Als Reva die Tür öffnete und die Waffe in seiner Hand sah, zuckte sie erschrocken zusammen. Genau wie er.
„Warum schleichst du hier herum?“, fragte er und legte die Pistole schnell weg. Reva warf einen kurzen Blick darauf, ging dann zum Schrank.
„Ich brauche ein paar Kleider, und ich dachte, du schläfst.“
„Wo ist Andrews?“
„Er wartet auf der Veranda auf mich.“
Dean seufzte und strich sich mit beiden Händen das Haar aus der Stirn, während Reva in ihrem Schrank wühlte. Er spürte ihre Anspannung deutlich, obwohl sie ihm den Rücken zuwandte.

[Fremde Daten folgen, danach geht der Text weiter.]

Lemma retire_phase_ok sels ret by_ evt s :
  sound s -> (forall i, i ∈ ret -> beaten s evt i) ->
  phase_post evt s (retireIDs sels ret "replaced" by_ s).2 (PDone None).
Proof.
  intros [_ H2] Hret. destruct (retireIDs_ok sels ret "replaced" by_ s H2) as (_ & Et & k & Er).
  split; [done|]. intros req Hreq _. rewrite Er in Hreq.
  apply elem_of_app in Hreq as [Hreq|Hreq]; [by left|right].
  apply subseteq_take, list_elem_of_fmap in Hreq as (i & -> & Hi).
  eapply beaten_grows; [by apply grows_same|]. by apply Hret.
Qed.

Lemma flush_phase_ok env evt ret s b :
  sound s -> pc_ok s evt (PFlush ret) -> tiers s !! tierForEvent evt cls = Some b ->
  (tier_flush env b).1 = None -> pc_ok (set_tier s (tierForEvent evt cls) (tier_flush env b).2) evt (PRetire ret).
Proof.
  intros Hs [Hl (b0 & Hb0 & He)] Hb. assert (b0 = b) as -> by congruence. clear Hb0.
  pose proof (tier_flush_ok env b (proj1 Hs _ _ Hb)) as (G1 & G2 & G3 & G4).
  destruct (tier_flush env b) as [err b']. simpl in G1, G2, G3, G4.
  destruct (set_tier_ok s _ b b' (proj1 Hs) Hb G1 G2 G3) as [Hok Hg].
  intros Hn i Hi. apply Hl, (loses_to_grows _ _ _ _ Hg) in Hi.
  destruct (decide (is32 evt)) as [H32|H32]; [left|by right].
  apply (loses_superseded _ evt (rowFromEvent json_str evt)); [|done| |done].
  - exists (tierForEvent evt cls), b', evt. simpl. rewrite lookup_insert_eq. split_and!; [done| |done].
    by apply (G4 Hn).
  - rewrite row_key_32 by done. apply less_irrefl.
Qed.

Lemma phase_ok env evt pc s :
  sound s -> pc_ok s evt pc ->
  let '(pc', s') := replacePhase json_str cls env evt pc s in phase_post evt s s' pc'.
Proof.
  intros Hs Hpc. pose proof Hs as [Hok _]. destruct pc; simpl.
  - pose proof (SaveEvent_ok evt s Hok) as (_ & _ & _ & G4 & _).
    pose proof (FlushAllTiers_ok (e_flushAll env) s None Hok) as (_ & _ & _ & G4').
    destruct (negb _); [destruct (SaveEvent cls evt s)|]; by apply phase_post_same.
  - destruct (e_admit env); [by apply phase_post_same|].
    destruct (probeReplaceable _ _ _ _ _ _) as [prev|] eqn:Ep; [|by apply phase_post_same].
    pose proof (probe_pc_ok _ _ _ _ _ Ep) as Hpc'. destruct (supersede evt prev [] true).
    by apply phase_post_same.
  - destruct Hpc as [Hl Hn]. destruct shouldStore.
    + pose proof (SaveEvent_ok evt s Hok) as (_ & G2 & _ & G4 & G5).
      destruct (SaveEvent cls evt s) as [[err|] s2]; apply phase_post_same; try done.
      split; [|by apply G5]. intros i Hi. eapply loses_to_grows; eauto.
    + apply phase_post_same; [done|]. intros i Hi. left. destruct (Hn eq_refl) as (r & ? & ? & ?).
      eapply loses_superseded; eauto.
  - pose proof Hpc as [_ (b & Hb & _)]. rewrite Hb.
    pose proof (flush_phase_ok (e_flush env) evt retire_ s b Hs Hpc Hb) as H.
    destruct (tier_flush (e_flush env) b) as [[err|] b']; by apply phase_post_same; auto.
  - unfold retireOld. destruct retire_ as [|i0 ret]; [by apply phase_post_same|]. by apply retire_phase_ok.
  - by apply phase_post_same.
Qed.

Lemma retireOld_tiers (env : REnv (E := E)) evt ret s : tomb_ok s -> tiers (retireOld env evt ret s) = tiers s.
Proof.
  intros Ht. unfold retireOld. destruct ret as [|i ret]; [done|].
  by destruct (retireIDs_ok (e_sels env) (i :: ret) "replaced" (PubKey evt) s Ht) as (_ & ? & _).
Qed.

Lemma phases_sound n env evt pc s :
  sound s -> let s' := (phases json_str cls n env evt pc s).2 in sound s' /\ grows s s'.
Proof.
  revert pc s. induction n as [|n IH]; intros pc s Hs; simpl; [done|].
  pose proof (phase_sound env evt pc s Hs) as H. destruct (replacePhase json_str cls env evt pc s) as [pc1 s1].
  destruct H as [Hs1 Hg]. destruct (IH pc1 s1 Hs1) as [Hs' Hg']. split; [done|by etrans].
Qed.

Lemma ReplaceEvent_sound env evt s :
  sound s -> sound (ReplaceEvent json_str cls env evt s).2 /\ grows s (ReplaceEvent json_str cls env evt s).2.
Proof.
  intros Hs. pose proof (phases_sound 5 env evt PStart s Hs) as H. by rewrite ReplaceEvent_phases in H.
Qed.

(** The event is stored, or a stored row of its group is not older. *)
Lemma ReplaceEvent_durable env evt s s' :
  tiers_ok s -> tomb_ok s -> isReplaceableKind (Kind evt) = true ->
  ReplaceEvent json_str cls env evt s = (None, s') ->
  (exists b, tiers s' !! tierForEvent evt cls = Some b /\ evt ∈ tier_table b) \/
  exists r, in_tiers s' r /\ same_group evt r /\ sortDesc_less (ev_key evt) (row_key r) = false.
Proof.
  intros Hok Ht Hk. unfold ReplaceEvent. rewrite Hk. cbn [negb].
  destruct (FlushAllTiers_ok (e_flushAll env) s None Hok) as (Hok1 & _ & Etw & Er).
  destruct (FlushAllTiers (e_flushAll env) s None) as [e1 s1]. cbn [snd] in *.
  destruct (e_admit env); [done|].
  destruct (probeReplaceable json_str cls (e_fault env) (e_disk env) evt s1) as [prev|] eqn:Ep; [|done].
  pose proof (probe_pc_ok _ _ _ _ _ Ep) as Hpc.
  destruct (supersede evt prev [] true) as [ret ss]. destruct Hpc as [_ Hss].
  assert (tomb_ok s1) as Ht1 by (unfold tomb_ok; by rewrite Etw, Er).
  destruct ss.
  2: { intros [= <-]. right. destruct (Hss eq_refl) as (r & Hr & H). exists r. split; [|done].
       eapply in_tiers_grows; [apply grows_same, retireOld_tiers; exact Ht1|done]. }
  pose proof (SaveEvent_ok evt s1 Hok1) as (Hok2 & _ & Etw2 & Er2 & Hheld).
  destruct (SaveEvent cls evt s1) as [[err|] s2]; [done|]. cbn [fst snd] in *.
  destruct (Hheld eq_refl) as (b & Hb & He). rewrite Hb.
  pose proof (tier_flush_ok (e_flush env) b (Hok2 _ _ Hb)) as (_ & _ & _ & G4).
  destruct (tier_flush (e_flush env) b) as [[err|] b']; [done|]. cbn [fst snd] in *.
  intros [= <-]. left. exists b'. rewrite retireOld_tiers.
  - simpl. rewrite lookup_insert_eq. split; [done|]. by apply (G4 eq_refl).
  - unfold tomb_ok. simpl. by rewrite Etw2, Er2.
Qed.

Dies war seine Chance, zu erklären, wie ihm die ganze Sache aus der Hand geglitten war. Aber würde sie zuhören?
„Ich musste so handeln“, sagte er leise.
„Zweifellos“, erwiderte sie kühl.
„Es war nie meine Absicht, dich zu verletzen.“ Er stand auf und stellte sich zwischen sie und die Waffe, so dass sie sie nicht anzusehen brauchte.
Reva drehte sich um, einen Bügel mit einem hellgrünen Kleid in der Hand. Jetzt war sie ärgerlich. „Dachtest du, das Flittchen auf deinem Foto hat keine Gefühle? Stell dir vor, selbst damals hatte ich welche!“
„Ich hatte nie geplant, dass wir uns näherkommen.“
„Was war denn dein Plan?“
„Reva …“
„Ach, vergiss es einfach.“ Sie drehte sich schnell um und ging zur Tür. Im Türrahmen blieb sie stehen und wandte sich zu ihm um.
Traurig blickte sie ihn an und sagte: „Warum konntest du nicht einfach ein Handwerker sein?“
Dean wollte ihr folgen, als sie sich umdrehte und in den Flur ging, doch dann blieb er im Türrahmen stehen. Es gab wirklich nichts, was er sagen konnte. Sie würde ihm nicht glauben, dass er unter der ganzen Sache genau so litt wie sie.
Das Einzige, was er tun konnte, war, sie zu beschützen und Eddie zu verhaften. Und danach würde er ihr den Gefallen tun und aus ihrem Leben verschwinden, damit sie wieder Frieden fand.